### Exercise objective
Going down the data below, set down exactly the line with "- apply (wp_for_all" and each line after it through the line with "rewrite length_app, Nat.add_1_r."; no other lines.
----
(* ===== verification/_CoqProject ===== *)
-Q . S2P
Prelude.v
Bytes.v
Sleeplock.v
Spinlock.v
Buf.v
Memide.v
Ide.v
Ring.v
Bio.v
Cache.v
Log.v
LogOps.v
Txn.v
Inode.v
Xv6fs.v
Example.v
Blocks.v
InodeSpec.v
FileSpec.v
CString.v
Kalloc.v
Vm.v
VmSpec.v
ForkSpec.v
Pipe.v
Grep.v
Ext2fs.v
Vfs.v
Kernel.v
Sched.v
PipeSleep.v
File.v
Proc.v
Syscall.v
Exec.v
Sysfile.v
Trap.v
Seg.v
ProcSpec.v
GrowSpec.v
SchedSpec.v
ExecSpec.v
ReadWrite.v
PathSpec.v
IcacheSpec.v
DirSpec.v
NameSpec.v
Umalloc.v
Ulib.v
Printf.v
Sh.v
ShSpec.v
Ext2Spec.v
Console.v
Port.v
Kbd.v
Apic.v
Uart.v
Dump.v
Boot.v
Mp.v
Mkfs.v
MkfsSpec.v
MkfsBoot.v
Main.v
MainSpec.v
PowerOn.v
Asm.v
AsmSpec.v
AsmBoot.v
Prog.v
ProgSpec.v
GrepSpec.v
ShRun.v
(** A loop over [0 .. n-1]. *)
Lemma wp_for_range {St} (n : nat) (body : Z -> M St unit) (I : nat -> St -> Prop) s (Q : unit -> St -> Prop) :
  I 0%nat s ->
  (forall k s, (k < n)%nat -> I k s -> wp (body (Z.of_nat k)) s (fun _ => I (S k))) ->
  (forall s, I n s -> Q tt s) ->
  wp (for_all (range 0 (Z.of_nat n)) body) s Q.
Proof.
  intros H0 Hstep HQ. eapply wp_mono.
  - apply (wp_for_all _ _ (fun k s => I (length k) s)); [done|].
    intros k x s' Hx Hk HI. unfold range in Hx. rewrite lookup_seqZ in Hx. destruct Hx as [-> Hlt].
    rewrite length_app, Nat.add_1_r. rewrite Z.add_0_l. apply Hstep; [lia|done].
  - intros [] s' HI. apply HQ. unfold range in HI. rewrite length_seqZ in HI.
    by replace n with (Z.to_nat (Z.of_nat n - 0)) by lia.
Qed.

Lemma nodup_take {A} k (l : list A) : NoDup l -> NoDup (take k l).
Proof. intros Hl. rewrite <- (take_drop k l) in Hl. by apply list.NoDup_app in Hl as [? _]. Qed.

(** A search loop that leaves the state alone: the first answer, or none. *)
Lemma wp_search {St B} (n : nat) (body : Z -> M St (option B)) (f : nat -> option B) s Q :
  (forall k, (k < n)%nat -> body (Z.of_nat k) s = Ok (f k) s) ->
  (forall k b, (k < n)%nat -> f k = Some b -> (forall j, (j < k)%nat -> f j = None) -> Q (Some b) s) ->
  ((forall k, (k < n)%nat -> f k = None) -> Q None s) ->
  wp (for_each (range 0 (Z.of_nat n)) body) s Q.
Proof.
  intros Hb Hsome Hnone. unfold range. rewrite Z.sub_0_r.
  enough (forall m k, (k + m = n)%nat -> (forall j, (j < k)%nat -> f j = None) ->
    wp (for_each (seqZ (Z.of_nat k) (Z.of_nat m)) body) s Q) as He.
  { apply (He n 0%nat); [done|lia]. }
  clear -Hb Hsome Hnone. induction m as [|m IH]; intros k Hk Hlt.
  - simpl. apply wp_ret, Hnone. intros j Hj. apply Hlt. lia.
  - rewrite seqZ_cons by lia. simpl. eapply wp_bind, wp_eq; [apply Hb; lia|].
    destruct (f k) as [b|] eqn:Hf; [apply wp_ret, (Hsome k); [lia|done|done]|].
    replace (Z.succ (Z.of_nat k)) with (Z.of_nat (S k)) by lia.
    replace (Z.pred (Z.of_nat (S m))) with (Z.of_nat m) by lia.
    apply IH; [lia|]. intros j Hj. destruct (decide (j = k)) as [->|]; [done|]. apply Hlt. lia.
Qed.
----
### Your response
  - apply (wp_for_all _ _ (fun k s => I (length k) s)); [done|].
    intros k x s' Hx Hk HI. unfold range in Hx. rewrite lookup_seqZ in Hx. destruct Hx as [-> Hlt].
    rewrite length_app, Nat.add_1_r. rewrite Z.add_0_l. apply Hstep; [lia|done].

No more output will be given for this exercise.